Long before they got their pie ingredients from a Libby's can, Americans got their daily meat from it. Most people who are familiar with the name "Libby's" are thinking of canned pumpkin and other fruits and vegetables. Perhaps you remember the television ads with children singing "Libby's Libby's Libby's on the label label label." The name is synonymous with juice, but it wasn't always that way.
Libby's started out as Libby, McNeill & Libby in Chicago, Illinois, presumably in the 1870s. Founders Archibald McNeill and the brothers Arthur and Charles Libby actually sold canned meat. Specifically, the company sold beef in brine, or corned beef. In 1875, the cannery launched a unique trapezoid shaped can that put them on the map.1 During this time Libby, McNeill & Libby used print and premium marketing heavily, even going so far as to offer William Shakespeare plays in trading card format to help move the then popular canned ox tongue.
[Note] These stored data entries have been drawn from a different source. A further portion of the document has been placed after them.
(** * Cheese camera device: capability probing and the format table

    A shallow embedding of [libcheese/cheese-camera-device.c]: the video
    format list of a [CheeseCameraDevice], the doubling and halving sweeps
    that expand a ranged resolution, the capability probe run at
    construction, [GInitable] finalization and the sorted format query.

    - A C [gint] is an integer of [Z]; where the C code multiplies or
      subtracts, the result is reduced to 32 bits in two's complement
      ([Gint]), which is what the compiled code computes when a signed
      operation overflows.
    - The two [while] loops of [cheese_camera_device_update_format_table]
      need not terminate, so every function that runs them takes a budget
      of iterations per loop and returns an [outcome].
    - GStreamer is outside the repository: [gst_parse_launch] and
      [gst_caps_intersect] are parameters of the probe, and a pipeline is
      what the probe observes of it.
    - GObject checks a construct property against the range it was
      registered with before it calls [set_property]; the API version is
      registered with the range 1 to 2.
    - The [g_return_val_if_fail (CHEESE_IS_CAMERA_DEVICE ...)] guards are
      left out (the argument is always a device), and messages are the
      untranslated ones. *)

From Stdlib Require Import ZArith List String Bool Lia Permutation Sorted.
Import ListNotations.
Local Open Scope Z_scope.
By the 1880s, Libby's was a major player in Chicago's job market with over 1,500 employees. Libby's continued to grow, but was controlled by the Chicago meat-packer Swift & Co. between 1888 and 1920.2
In the early twentieth century, Libby's began selling fruits and vegetables, and yes, its famous juices. You can still, however, get your hands on an authentic can of Libby, McNeill & Libby Corned Beef (direct from Brazil).